The resulting flour is then used to make an extra-thin, extra-smooth flat
noodle derived from the traditional sha
hor fun. In Hong Kong, where the
noodle quickly gained popularity, it is called Chencun Fen after its place of origin. Chencun Fen is eaten in a variety of ways: steamed with meats or
used like bread to soak up the gravy at the end of the meal, or even as a
dessert with red bean paste and coconut cream.
The Shunde dishes that served the amahs so
well in their employers’ kitchens also saw them through retirement. I remember
seeing, in the 1960s, ex-amahs selling Shunde fare such as dried sole porridge,
fried noodles, and steamed glutinous rice. In the morning, they would prepare
the food and set up their makeshift ‘stalls’ of stacked wooden crates along the
five-foot way. The meager takings probably helped stretch whatever savings
these old women managed to accumulate from earlier times of service.
My final stop, the sub-district of Daliang,
was a manufacturing boomtown, home to the production facilities of major
Chinese brands like Kelon and Midea. The skyline was typically mainland urban:
with gleaming high-rise towers and hulking shopping malls gradually elbowing
out the traditional buildings – and foods – of the streets and side lanes.
Happily, some traditional foods still
abounded -- meat porridge, chee cheong fun and deep-fried rice dumpling. The
Shunde district produces some of the finest rice in southern China, so the
variety of rice-based dishes on its streets should come as no surprise. Rice is
used in subtle, complex ways here. There are rice of various strains – pearl,
jasmine, glutinous – and different ‘ages’, such as ‘new’ or recently harvested
rice, or ‘old’ rice that has been stored for a period of time. It’s known that
a ‘simple’ bowl of porridge uses three to four types of rice to achieve
balances of texture, consistency, and fragrance. Learning to distinguish and
appreciate the gradations and differences in flavor present in plain rice was
an education in itself.
The sight of the deep-fried rice dumpling was
a different matter for me: it was like bumping into an old friend again after
40 years. I remembered buying deep-fried rice dumpling from a retired amah in
Chinatown, Singapore. Amahs were most commonly seen in Chinatown in the 1960s.

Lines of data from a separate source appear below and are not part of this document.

Lemma FetchDocument_hit s doc b : store_ok s → marshal_doc doc = Ok b →
  store_map s !! doc_key doc = Some b →
  FetchDocument (Document.ID doc) (Document.CollectionName doc) (Document.NamespaceName doc) s =
    Returns (Ok (Some doc), s).
Proof.
  intros Hs Hb Hl. unfold FetchDocument. st. destruct (Get_law s (doc_key doc) Hs) as (r & Eg & Hr).
  unfold doc_key in Eg, Hr, Hl. rewrite Eg. rewrite Hl in Hr. subst r.
  by rewrite (doc_law doc b Hb).
Qed.

Lemma FetchDocument_miss s id col ns : store_ok s → store_map s !! docKey id col ns = None →
  ∃ r, FetchDocument id col ns s = Returns (r, s) ∧ ∀ doc, r ≠ Ok (Some doc).
Proof.
  intros Hs Hl. unfold FetchDocument. st. destruct (Get_law s (docKey id col ns) Hs) as (r & Eg & Hr).
  rewrite Eg. rewrite Hl in Hr. destruct Hr as [->|[e ->]]; eexists; (split; [reflexivity|done]).
Qed.

(** A document that was stored is fetched as it was, also after another
    document was stored elsewhere, and is not fetched any more after it was
    deleted. *)
Theorem Document_store_fetch s s1 doc : store_ok s → StoreDocument doc s = Returns (None, s1) →
  let fetch := FetchDocument (Document.ID doc) (Document.CollectionName doc)
                 (Document.NamespaceName doc) in
  fetch s1 = Returns (Ok (Some doc), s1) ∧
  (∀ doc' err s2, StoreDocument doc' s1 = Returns (err, s2) → doc_key doc' ≠ doc_key doc →
     fetch s2 = Returns (Ok (Some doc), s2)) ∧
  (∀ s2, DeleteDocument (Document.ID doc) (Document.CollectionName doc)
           (Document.NamespaceName doc) s1 = Returns (None, s2) →
     ∃ r, fetch s2 = Returns (r, s2) ∧ ∀ doc', r ≠ Ok (Some doc')).
Proof.
  intros Hs Hst fetch. destruct (StoreDocument_ok s doc None s1 Hs Hst) as (Hs1 & b & Hb & Hm).
  split; [|split].
  - eapply FetchDocument_hit; [done..|]. by rewrite Hm, lookup_insert_eq.
  - intros doc' err s2 Hst' Hne. destruct (StoreDocument_ok s1 doc' err s2 Hs1 Hst') as [Hs2 Hm2].
    eapply FetchDocument_hit; [done..|]. destruct err as [e|].
    + by rewrite Hm2, Hm, lookup_insert_eq.
    + destruct Hm2 as (b' & _ & ->). by rewrite lookup_insert_ne, Hm, lookup_insert_eq by done.
  - intros s2 Hdel. unfold DeleteDocument in Hdel. fold (doc_key doc) in Hdel.
    destruct (Delete_law s1 (doc_key doc) Hs1) as (err & s2' & Ed & Hs2 & Hw).
    rewrite Hdel in Ed. injection Ed as <- <-.
    apply FetchDocument_miss; [done|]. rewrite Hw. apply lookup_delete_eq.
Qed.

(** ** FetchDocuments *)

(** What the countdown of [limit] leaves: all but the [limit]-th. *)
Definition all_but_nth {A} (limit : Z) (l : list A) : list A :=
  if limit <=? 0 then l else take (Z.to_nat (limit - 1)) l ++ drop (Z.to_nat limit) l.

Lemma all_but_nth_cons {A} limit (x : A) l : 1 < limit →
  all_but_nth limit (x :: l) = x :: all_but_nth (limit - 1) l.
Proof.
  intros Hl. unfold all_but_nth. rewrite !(proj2 (Z.leb_gt _ _)) by lia.
  replace (Z.to_nat limit) with (Datatypes.S (Z.to_nat (limit - 1))) by lia.
  replace (Z.to_nat (limit - 1)) with (Datatypes.S (Z.to_nat (limit - 1 - 1))) at 1 by lia. done.
Qed.

Lemma fetch_steps es ds docs limit offset :
  Forall2 (λ (e : string * string) d, unmarshal_doc e.2 = Ok d) es ds → ∃ t',
  iterate fetch_step es (docs, limit, offset) = Returns (None, t') ∧
  t'.1.1 = docs ++ all_but_nth limit (drop (Z.to_nat offset) ds).
Proof.
  intros Hdec. revert docs limit offset.
  induction Hdec as [|[k v] d es ds Hd _ IH]; intros docs limit offset.
  { eexists. split; [done|]. rewrite drop_nil. unfold all_but_nth. rewrite take_nil, drop_nil.
    destruct (limit <=? 0); by rewrite app_nil_r. }
  cbn [iterate]. st. unfold fetch_step at 1. destruct (Z.ltb_spec 0 offset) as [Ho|Ho].
  { destruct (IH docs limit (offset - 1)) as (t' & -> & Ht). exists t'. split; [done|].
    rewrite Ht. by replace (Z.to_nat offset) with (Datatypes.S (Z.to_nat (offset - 1))) by lia. }
  rewrite (Z2Nat.nonpos offset) by done. cbn [drop].
  destruct (Z.eqb_spec (limit - 1) 0) as [Hl|Hl]; cbn [negb].
  - destruct (IH docs (limit - 1) offset) as (t' & -> & Ht). exists t'. split; [done|].
    rewrite Ht, (Z2Nat.nonpos offset) by done. replace limit with 1 by lia. done.
  - cbn in Hd. rewrite Hd. destruct (IH (docs ++ [d]) (limit - 1) offset) as (t' & -> & Ht).
    exists t'. split; [done|]. rewrite Ht, (Z2Nat.nonpos offset), <-app_assoc by done. f_equal.
    cbn [drop]. destruct (Z.leb_spec limit 1) as [Hle|Hgt].
    + unfold all_but_nth. by rewrite !(proj2 (Z.leb_le _ _)) by lia.
    + by rewrite all_but_nth_cons.
Qed.

Lemma FetchDocuments_ok s col ns limit offset es ds : store_ok s → limit ≠ 0 →
  lists_prefix (store_map s) (docKey "" col ns) es →
  Forall2 (λ (e : string * string) d, unmarshal_doc e.2 = Ok d) es ds →
  FetchDocuments col ns limit offset s =
    Returns (Ok (Some (all_but_nth limit (drop (Z.to_nat offset) ds))), s).
Proof.
  intros Hs Hl Hes Hdec. unfold FetchDocuments. rewrite (proj2 (Z.eqb_neq _ _)) by done.
  destruct (Iterate_law s (docKey "" col ns) fetch_step ([], limit, offset) Hs)
    as (es' & Hes' & Hit). rewrite (lists_prefix_unique _ _ _ _ Hes' Hes) in Hit.
  destruct (fetch_steps es ds [] limit offset Hdec) as ([[docs l] o] & Ei & Ht).
  destruct (Hit _ _ Ei) as (err & Es & Herr). rewrite (Herr eq_refl) in Es. st. rewrite Es. st.
  cbn in Ht. by rewrite Ht.
Qed.

(** [FetchDocuments] answers, in key order, the documents of the collection
    from [offset] on but the [limit]-th of them: the limit bounds nothing and
    drops one document; with a negative limit none is dropped. *)
Theorem FetchDocuments_window s col ns limit offset es ds : store_ok s → limit ≠ 0 →
  lists_prefix (store_map s) (docKey "" col ns) es →
  Forall2 (λ (e : string * string) d, unmarshal_doc e.2 = Ok d) es ds →
  FetchDocuments col ns limit offset s =
    Returns (Ok (Some (all_but_nth limit (drop (Z.to_nat offset) ds))), s).
Proof. apply FetchDocuments_ok. Qed.

(** ** Batches *)

(** The map after storing [docs], later ones winning. *)
Fixpoint with_docs (m : gmap string string) (docs : list Document.t) : gmap string string :=
  match docs with
  | [] => m
  | doc :: docs =>
    with_docs (match marshal_doc doc with Ok b => <[doc_key doc := b]> m | Err _ => m end) docs
  end.

(** Every document of a batch is stored, or the batch stops at an error with
    the documents before it stored. *)
Lemma StoreDocuments_prefix docs s : store_ok s → ∃ err s' n,
  StoreDocuments docs s = Returns (err, s') ∧ store_ok s' ∧
  store_map s' = with_docs (store_map s) (take n docs) ∧ (err = None → n = length docs).
Proof.
  revert s. induction docs as [|doc docs IH]; intros s Hs.
  { by exists None, s, 0%nat. }
  cbn [StoreDocuments]. destruct (marshal_doc doc) as [b|e] eqn:Hb.
  2:{ by exists (Some e), s, 0%nat. }
  destruct (Txn_law s (txn_Set (doc_key doc) b)
    (λ err m, wrote err (store_map s) (<[doc_key doc := b]> (store_map s)) m) Hs)
    as (err & s1 & Et & Hs1 & Hw).
  { intros tx Htx Hwr Hm. destruct (txn_Set_law tx (doc_key doc) b Htx Hwr) as (err & tx' & H).
    exists err, tx'. rewrite <-Hm. tauto. }
  unfold doc_key in Et. st. rewrite Et. destruct err as [e|].
  - exists (Some e), s1, 0%nat. split; [done|]. split; [done|]. split; [|done].
    cbn. by destruct Hw as [Hw|[_ Hw]].
  - destruct Hw as [Hw|[? _]]; [|done]. destruct (IH s1 Hs1) as (err & s' & n & Es & Hs' & Hm & Hn).
    exists err, s', (Datatypes.S n). split; [done|]. split; [done|]. split.
    + cbn. by rewrite Hm, Hw, Hb.
    + intros He. cbn. by rewrite Hn.
Qed.

End proofs.

(** ** Change logs *)

Section logs.
Context {E : Externals} {Any : Type} {C : Encoding E Any} {CL : EncodingLaws C}.

Lemma unmarshal_logs_ok es logs :
  Forall2 (λ (e : string * string) cl, unmarshal_log e.2 = Ok cl) es logs →
  unmarshal_logs (to_kv <$> es) = Ok logs.
Proof.
  induction 1 as [|[k v] cl es logs Hcl _ IH]; [done|]. cbn in *. by rewrite Hcl, IH.
Qed.

Lemma store_retry_ok {S} {St : Storage S} {SL : StorageLaws S} n key b (s : S) : store_ok s →
  ∃ err s', store_retry n key b s = Returns (err, s') ∧ store_ok s' ∧
    wrote err (store_map s) (<[key := b]> (store_map s)) (store_map s').
Proof.
  revert s. induction n as [|n IH]; intros s Hs; cbn [store_retry]; st;
    destruct (Set_law s key b Hs) as (err & s1 & Es & Hs1 & Hw); rewrite Es; destruct err as [e|]; st.
  - by exists (Some e), s1.
  - by exists None, s1.
  - cbn in Hw. destruct (IH s1 Hs1) as (err & s' & Er & Hs' & Hw'). exists err, s'.
    by rewrite <-Hw.
  - by exists None, s1.
Qed.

It was where they lived in retirement, sharing tiny shophouse cubicles. It was
where they congregated on their rest days; and it was where they died: in the
so-called ‘death houses’ along Sago Lane, where the terminally ill were housed
and cared for until the last.
Eating that dumpling on the street in Shunde,
I recalled watching the amahs in Chinatown sitting at the professional letter-writers, having their mail read to
them or written. I recalled watching them chat and gossip among themselves, and
cooking and sharing food from their homeland of Shunde; and I think -- isn’t it
wonderful how homesickness can be assuaged, and memories ignited, with a bite?